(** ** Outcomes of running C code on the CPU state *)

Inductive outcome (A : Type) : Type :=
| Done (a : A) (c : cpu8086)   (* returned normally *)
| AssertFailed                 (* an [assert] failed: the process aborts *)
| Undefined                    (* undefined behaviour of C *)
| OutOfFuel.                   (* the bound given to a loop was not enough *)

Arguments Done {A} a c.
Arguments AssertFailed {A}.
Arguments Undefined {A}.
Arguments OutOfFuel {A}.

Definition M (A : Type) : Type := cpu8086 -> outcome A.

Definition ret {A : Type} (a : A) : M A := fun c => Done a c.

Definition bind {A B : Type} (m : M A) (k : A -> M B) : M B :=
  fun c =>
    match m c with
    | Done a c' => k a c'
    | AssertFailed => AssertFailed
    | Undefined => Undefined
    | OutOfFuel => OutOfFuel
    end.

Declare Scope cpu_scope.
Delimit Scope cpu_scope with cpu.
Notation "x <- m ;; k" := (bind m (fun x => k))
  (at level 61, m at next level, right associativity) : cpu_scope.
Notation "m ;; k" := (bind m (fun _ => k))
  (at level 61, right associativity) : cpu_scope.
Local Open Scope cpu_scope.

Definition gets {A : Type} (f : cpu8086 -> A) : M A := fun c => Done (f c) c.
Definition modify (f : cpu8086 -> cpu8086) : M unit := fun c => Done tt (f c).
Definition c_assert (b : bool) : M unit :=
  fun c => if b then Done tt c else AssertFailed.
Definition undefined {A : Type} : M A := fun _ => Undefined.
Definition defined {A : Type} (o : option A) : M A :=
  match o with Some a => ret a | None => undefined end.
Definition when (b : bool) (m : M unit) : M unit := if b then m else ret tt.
········
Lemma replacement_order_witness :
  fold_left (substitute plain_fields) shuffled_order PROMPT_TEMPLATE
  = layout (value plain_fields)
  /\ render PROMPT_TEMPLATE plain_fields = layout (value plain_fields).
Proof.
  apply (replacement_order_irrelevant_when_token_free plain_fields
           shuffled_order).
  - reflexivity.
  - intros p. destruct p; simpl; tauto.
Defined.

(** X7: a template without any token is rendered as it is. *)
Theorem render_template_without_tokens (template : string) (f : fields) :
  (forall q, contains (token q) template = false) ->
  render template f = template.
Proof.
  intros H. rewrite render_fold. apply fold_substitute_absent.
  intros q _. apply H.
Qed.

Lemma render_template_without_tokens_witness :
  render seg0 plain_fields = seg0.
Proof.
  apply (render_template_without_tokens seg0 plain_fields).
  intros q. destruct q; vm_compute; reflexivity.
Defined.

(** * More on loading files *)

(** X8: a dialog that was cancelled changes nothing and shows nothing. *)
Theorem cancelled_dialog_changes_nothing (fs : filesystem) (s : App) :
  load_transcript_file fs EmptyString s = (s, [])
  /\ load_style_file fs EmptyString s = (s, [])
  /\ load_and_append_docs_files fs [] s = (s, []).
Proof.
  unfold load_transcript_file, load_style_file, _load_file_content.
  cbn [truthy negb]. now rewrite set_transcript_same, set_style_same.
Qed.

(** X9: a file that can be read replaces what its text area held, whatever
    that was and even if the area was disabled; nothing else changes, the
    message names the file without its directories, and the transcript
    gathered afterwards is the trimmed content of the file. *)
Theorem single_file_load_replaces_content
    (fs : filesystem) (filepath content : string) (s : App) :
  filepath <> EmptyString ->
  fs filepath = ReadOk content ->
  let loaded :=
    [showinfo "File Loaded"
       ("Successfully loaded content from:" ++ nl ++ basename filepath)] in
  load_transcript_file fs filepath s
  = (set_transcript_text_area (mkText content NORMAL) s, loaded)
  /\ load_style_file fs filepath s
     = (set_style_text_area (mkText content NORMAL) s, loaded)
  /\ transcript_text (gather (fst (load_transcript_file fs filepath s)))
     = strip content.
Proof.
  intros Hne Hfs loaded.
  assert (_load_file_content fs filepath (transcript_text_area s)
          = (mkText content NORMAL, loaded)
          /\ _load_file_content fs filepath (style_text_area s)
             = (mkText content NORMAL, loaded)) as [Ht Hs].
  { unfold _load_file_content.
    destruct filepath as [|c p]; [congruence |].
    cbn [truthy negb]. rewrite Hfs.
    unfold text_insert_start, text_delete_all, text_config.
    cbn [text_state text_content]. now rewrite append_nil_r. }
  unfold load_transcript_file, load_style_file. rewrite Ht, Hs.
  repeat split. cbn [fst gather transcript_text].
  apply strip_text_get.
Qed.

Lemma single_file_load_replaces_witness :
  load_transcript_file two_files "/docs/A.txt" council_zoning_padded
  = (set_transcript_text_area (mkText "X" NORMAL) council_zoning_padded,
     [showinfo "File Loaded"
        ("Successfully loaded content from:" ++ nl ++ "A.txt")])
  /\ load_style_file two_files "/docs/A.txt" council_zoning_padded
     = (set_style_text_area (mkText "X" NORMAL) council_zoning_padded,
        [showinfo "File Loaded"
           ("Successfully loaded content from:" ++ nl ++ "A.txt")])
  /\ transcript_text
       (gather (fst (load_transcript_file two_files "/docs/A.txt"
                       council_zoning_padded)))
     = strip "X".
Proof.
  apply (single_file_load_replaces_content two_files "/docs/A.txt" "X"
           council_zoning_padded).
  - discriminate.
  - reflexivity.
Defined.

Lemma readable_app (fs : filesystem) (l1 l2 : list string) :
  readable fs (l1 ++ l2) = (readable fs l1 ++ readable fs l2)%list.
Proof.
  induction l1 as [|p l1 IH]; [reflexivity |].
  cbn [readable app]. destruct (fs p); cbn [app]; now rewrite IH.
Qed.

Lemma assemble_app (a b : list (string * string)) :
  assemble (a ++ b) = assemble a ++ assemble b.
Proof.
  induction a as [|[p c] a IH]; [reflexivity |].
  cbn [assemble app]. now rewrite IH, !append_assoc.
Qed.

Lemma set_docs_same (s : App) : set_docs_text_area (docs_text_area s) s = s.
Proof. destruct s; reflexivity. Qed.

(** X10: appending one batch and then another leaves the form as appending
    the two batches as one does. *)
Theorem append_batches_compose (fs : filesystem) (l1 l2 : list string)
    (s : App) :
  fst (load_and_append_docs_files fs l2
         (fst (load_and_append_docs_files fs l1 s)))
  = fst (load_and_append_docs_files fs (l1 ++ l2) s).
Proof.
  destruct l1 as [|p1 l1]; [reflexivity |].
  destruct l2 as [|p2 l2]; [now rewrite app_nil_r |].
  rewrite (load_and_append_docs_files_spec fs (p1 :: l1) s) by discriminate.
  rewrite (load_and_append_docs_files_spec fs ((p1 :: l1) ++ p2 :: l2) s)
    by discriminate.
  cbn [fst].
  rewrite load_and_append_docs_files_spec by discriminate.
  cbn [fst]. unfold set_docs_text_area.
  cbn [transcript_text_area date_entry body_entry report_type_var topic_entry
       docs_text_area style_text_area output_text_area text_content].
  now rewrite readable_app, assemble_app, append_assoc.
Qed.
········
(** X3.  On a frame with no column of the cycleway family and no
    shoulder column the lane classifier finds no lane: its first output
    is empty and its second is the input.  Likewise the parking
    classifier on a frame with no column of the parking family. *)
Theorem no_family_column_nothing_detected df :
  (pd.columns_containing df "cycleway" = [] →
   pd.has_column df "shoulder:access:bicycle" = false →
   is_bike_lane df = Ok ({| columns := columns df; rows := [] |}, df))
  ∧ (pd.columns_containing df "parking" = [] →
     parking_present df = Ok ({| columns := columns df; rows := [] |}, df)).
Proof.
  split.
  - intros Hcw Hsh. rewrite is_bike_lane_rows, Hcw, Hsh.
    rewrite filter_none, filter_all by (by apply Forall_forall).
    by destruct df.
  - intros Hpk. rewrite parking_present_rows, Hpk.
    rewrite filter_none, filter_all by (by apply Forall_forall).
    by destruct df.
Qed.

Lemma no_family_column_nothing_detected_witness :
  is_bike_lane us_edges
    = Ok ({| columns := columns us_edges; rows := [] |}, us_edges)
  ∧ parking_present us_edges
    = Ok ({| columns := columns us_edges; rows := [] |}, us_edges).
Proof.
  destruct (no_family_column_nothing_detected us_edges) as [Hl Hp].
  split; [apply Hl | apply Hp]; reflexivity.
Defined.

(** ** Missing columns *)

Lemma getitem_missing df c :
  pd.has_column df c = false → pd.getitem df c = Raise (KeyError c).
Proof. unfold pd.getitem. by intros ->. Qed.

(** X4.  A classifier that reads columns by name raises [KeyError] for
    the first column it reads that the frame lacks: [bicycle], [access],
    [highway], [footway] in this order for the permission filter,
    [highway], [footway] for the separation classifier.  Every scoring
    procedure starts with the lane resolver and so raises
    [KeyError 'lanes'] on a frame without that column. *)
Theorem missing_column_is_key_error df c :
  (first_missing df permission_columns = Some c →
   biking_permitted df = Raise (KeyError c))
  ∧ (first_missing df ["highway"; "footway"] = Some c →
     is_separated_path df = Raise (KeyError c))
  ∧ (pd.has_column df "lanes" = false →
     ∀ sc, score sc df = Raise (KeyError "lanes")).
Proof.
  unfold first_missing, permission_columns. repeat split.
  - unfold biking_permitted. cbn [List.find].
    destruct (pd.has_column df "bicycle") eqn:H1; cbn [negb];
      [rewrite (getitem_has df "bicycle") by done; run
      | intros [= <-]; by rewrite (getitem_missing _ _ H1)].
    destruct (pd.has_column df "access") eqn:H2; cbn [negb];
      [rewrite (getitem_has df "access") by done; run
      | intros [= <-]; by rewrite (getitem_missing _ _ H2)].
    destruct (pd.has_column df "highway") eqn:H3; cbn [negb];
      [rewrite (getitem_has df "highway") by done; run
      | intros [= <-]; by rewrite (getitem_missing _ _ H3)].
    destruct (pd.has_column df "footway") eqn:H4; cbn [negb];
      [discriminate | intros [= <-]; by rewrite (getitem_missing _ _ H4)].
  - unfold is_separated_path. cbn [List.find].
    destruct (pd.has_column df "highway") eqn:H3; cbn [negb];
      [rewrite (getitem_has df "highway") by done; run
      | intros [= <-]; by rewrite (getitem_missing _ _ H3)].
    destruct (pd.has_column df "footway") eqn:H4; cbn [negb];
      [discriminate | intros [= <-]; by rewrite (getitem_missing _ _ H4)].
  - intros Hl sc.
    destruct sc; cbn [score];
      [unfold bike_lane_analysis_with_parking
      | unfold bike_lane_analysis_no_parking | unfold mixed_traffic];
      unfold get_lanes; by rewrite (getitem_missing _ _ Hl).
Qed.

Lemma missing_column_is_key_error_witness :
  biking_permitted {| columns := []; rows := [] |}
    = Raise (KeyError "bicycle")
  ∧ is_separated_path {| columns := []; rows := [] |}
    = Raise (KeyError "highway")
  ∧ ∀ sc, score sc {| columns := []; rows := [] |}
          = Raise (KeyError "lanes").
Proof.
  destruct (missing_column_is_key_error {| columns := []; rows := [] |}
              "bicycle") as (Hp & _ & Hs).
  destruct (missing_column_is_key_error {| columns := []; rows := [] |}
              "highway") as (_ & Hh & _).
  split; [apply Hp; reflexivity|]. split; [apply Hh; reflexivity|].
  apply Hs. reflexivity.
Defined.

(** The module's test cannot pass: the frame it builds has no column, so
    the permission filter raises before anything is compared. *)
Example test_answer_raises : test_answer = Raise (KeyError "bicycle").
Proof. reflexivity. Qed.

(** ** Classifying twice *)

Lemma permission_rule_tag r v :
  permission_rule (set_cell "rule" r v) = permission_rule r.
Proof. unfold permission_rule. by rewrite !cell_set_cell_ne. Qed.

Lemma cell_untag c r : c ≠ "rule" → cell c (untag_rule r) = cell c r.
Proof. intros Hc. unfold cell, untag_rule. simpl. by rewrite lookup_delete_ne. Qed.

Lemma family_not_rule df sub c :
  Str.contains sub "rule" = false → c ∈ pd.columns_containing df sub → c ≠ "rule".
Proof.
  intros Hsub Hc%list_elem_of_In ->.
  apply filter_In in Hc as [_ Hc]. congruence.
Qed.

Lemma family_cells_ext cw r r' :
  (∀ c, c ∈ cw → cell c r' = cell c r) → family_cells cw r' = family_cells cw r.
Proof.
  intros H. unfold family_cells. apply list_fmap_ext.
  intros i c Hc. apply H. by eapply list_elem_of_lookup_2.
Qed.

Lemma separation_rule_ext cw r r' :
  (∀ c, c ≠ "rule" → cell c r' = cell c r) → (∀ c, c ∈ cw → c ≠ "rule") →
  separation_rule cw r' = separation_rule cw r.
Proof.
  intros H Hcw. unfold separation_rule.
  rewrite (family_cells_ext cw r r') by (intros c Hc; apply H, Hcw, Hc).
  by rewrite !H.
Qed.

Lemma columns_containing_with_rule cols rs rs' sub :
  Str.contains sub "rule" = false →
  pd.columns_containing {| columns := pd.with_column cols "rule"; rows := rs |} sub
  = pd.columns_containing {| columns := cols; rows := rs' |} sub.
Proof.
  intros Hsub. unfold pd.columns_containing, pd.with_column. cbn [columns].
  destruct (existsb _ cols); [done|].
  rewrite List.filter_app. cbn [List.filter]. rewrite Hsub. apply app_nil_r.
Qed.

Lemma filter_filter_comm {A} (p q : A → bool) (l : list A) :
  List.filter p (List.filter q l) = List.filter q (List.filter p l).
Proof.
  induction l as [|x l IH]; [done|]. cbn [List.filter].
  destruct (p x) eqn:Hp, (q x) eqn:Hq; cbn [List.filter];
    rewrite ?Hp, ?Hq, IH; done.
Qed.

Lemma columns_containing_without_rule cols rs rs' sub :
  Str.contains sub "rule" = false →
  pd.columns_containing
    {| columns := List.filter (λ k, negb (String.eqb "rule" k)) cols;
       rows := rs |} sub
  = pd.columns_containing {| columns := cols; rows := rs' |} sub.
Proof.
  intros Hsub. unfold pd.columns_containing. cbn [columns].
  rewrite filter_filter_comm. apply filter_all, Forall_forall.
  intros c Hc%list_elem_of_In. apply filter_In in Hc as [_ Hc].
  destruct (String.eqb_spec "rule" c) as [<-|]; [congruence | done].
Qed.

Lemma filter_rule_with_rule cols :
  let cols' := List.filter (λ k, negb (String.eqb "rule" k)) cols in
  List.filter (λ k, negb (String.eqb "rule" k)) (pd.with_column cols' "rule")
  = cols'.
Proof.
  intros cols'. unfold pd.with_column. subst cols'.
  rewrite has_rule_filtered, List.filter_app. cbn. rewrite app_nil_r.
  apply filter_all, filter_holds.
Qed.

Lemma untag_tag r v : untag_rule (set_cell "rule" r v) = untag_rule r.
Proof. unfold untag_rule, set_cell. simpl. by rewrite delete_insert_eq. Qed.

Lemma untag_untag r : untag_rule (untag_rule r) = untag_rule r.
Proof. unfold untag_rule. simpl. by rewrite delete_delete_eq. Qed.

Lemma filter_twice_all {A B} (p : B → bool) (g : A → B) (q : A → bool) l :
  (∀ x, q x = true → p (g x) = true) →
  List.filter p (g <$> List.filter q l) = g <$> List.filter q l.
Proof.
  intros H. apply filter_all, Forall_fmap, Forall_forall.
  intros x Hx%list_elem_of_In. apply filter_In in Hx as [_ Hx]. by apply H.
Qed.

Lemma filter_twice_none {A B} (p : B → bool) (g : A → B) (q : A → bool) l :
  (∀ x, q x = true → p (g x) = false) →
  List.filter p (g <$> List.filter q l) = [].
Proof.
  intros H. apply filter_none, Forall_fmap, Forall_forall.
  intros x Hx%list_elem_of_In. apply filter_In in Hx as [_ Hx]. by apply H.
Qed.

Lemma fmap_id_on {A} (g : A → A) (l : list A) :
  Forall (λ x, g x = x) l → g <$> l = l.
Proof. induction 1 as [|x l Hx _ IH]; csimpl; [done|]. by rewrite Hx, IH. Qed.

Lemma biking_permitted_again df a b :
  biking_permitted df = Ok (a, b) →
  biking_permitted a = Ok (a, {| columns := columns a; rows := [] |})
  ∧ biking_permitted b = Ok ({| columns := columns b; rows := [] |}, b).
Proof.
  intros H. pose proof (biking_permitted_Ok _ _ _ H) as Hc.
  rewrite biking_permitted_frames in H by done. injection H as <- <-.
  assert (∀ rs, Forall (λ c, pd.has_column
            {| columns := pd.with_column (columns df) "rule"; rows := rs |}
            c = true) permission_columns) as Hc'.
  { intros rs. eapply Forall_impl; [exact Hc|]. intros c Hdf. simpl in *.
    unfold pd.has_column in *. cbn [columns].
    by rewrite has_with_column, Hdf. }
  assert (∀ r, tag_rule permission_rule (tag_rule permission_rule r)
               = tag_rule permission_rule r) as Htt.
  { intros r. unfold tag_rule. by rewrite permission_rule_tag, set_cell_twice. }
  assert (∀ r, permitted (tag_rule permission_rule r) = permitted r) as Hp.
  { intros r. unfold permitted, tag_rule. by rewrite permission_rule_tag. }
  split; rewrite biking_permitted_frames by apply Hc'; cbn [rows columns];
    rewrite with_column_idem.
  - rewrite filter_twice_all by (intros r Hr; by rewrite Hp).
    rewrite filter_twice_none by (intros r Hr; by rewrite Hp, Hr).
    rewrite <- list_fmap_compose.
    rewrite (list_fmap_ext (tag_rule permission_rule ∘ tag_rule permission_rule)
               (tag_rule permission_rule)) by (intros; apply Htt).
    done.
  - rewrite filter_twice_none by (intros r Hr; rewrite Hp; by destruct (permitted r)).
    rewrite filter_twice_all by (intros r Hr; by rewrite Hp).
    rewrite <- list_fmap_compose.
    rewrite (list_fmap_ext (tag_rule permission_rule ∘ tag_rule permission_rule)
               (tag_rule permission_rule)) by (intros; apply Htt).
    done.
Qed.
········
## PROBLEM DESCRIPTION
Looking at the data above, write out exactly the lines that start at the one containing "intros q _. apply H." and end at the one containing "intros Hne Hfs loaded."; include both and nothing beyond.

## SOLUTION BELOW
  intros q _. apply H.
Qed.

Lemma render_template_without_tokens_witness :
  render seg0 plain_fields = seg0.
Proof.
  apply (render_template_without_tokens seg0 plain_fields).
  intros q. destruct q; vm_compute; reflexivity.
Defined.

(** * More on loading files *)

(** X8: a dialog that was cancelled changes nothing and shows nothing. *)
Theorem cancelled_dialog_changes_nothing (fs : filesystem) (s : App) :
  load_transcript_file fs EmptyString s = (s, [])
  /\ load_style_file fs EmptyString s = (s, [])
  /\ load_and_append_docs_files fs [] s = (s, []).
Proof.
  unfold load_transcript_file, load_style_file, _load_file_content.
  cbn [truthy negb]. now rewrite set_transcript_same, set_style_same.
Qed.

(** X9: a file that can be read replaces what its text area held, whatever
    that was and even if the area was disabled; nothing else changes, the
    message names the file without its directories, and the transcript
    gathered afterwards is the trimmed content of the file. *)
Theorem single_file_load_replaces_content
    (fs : filesystem) (filepath content : string) (s : App) :
  filepath <> EmptyString ->
  fs filepath = ReadOk content ->
  let loaded :=
    [showinfo "File Loaded"
       ("Successfully loaded content from:" ++ nl ++ basename filepath)] in
  load_transcript_file fs filepath s
  = (set_transcript_text_area (mkText content NORMAL) s, loaded)
  /\ load_style_file fs filepath s
     = (set_style_text_area (mkText content NORMAL) s, loaded)
  /\ transcript_text (gather (fst (load_transcript_file fs filepath s)))
     = strip content.
Proof.
  intros Hne Hfs loaded.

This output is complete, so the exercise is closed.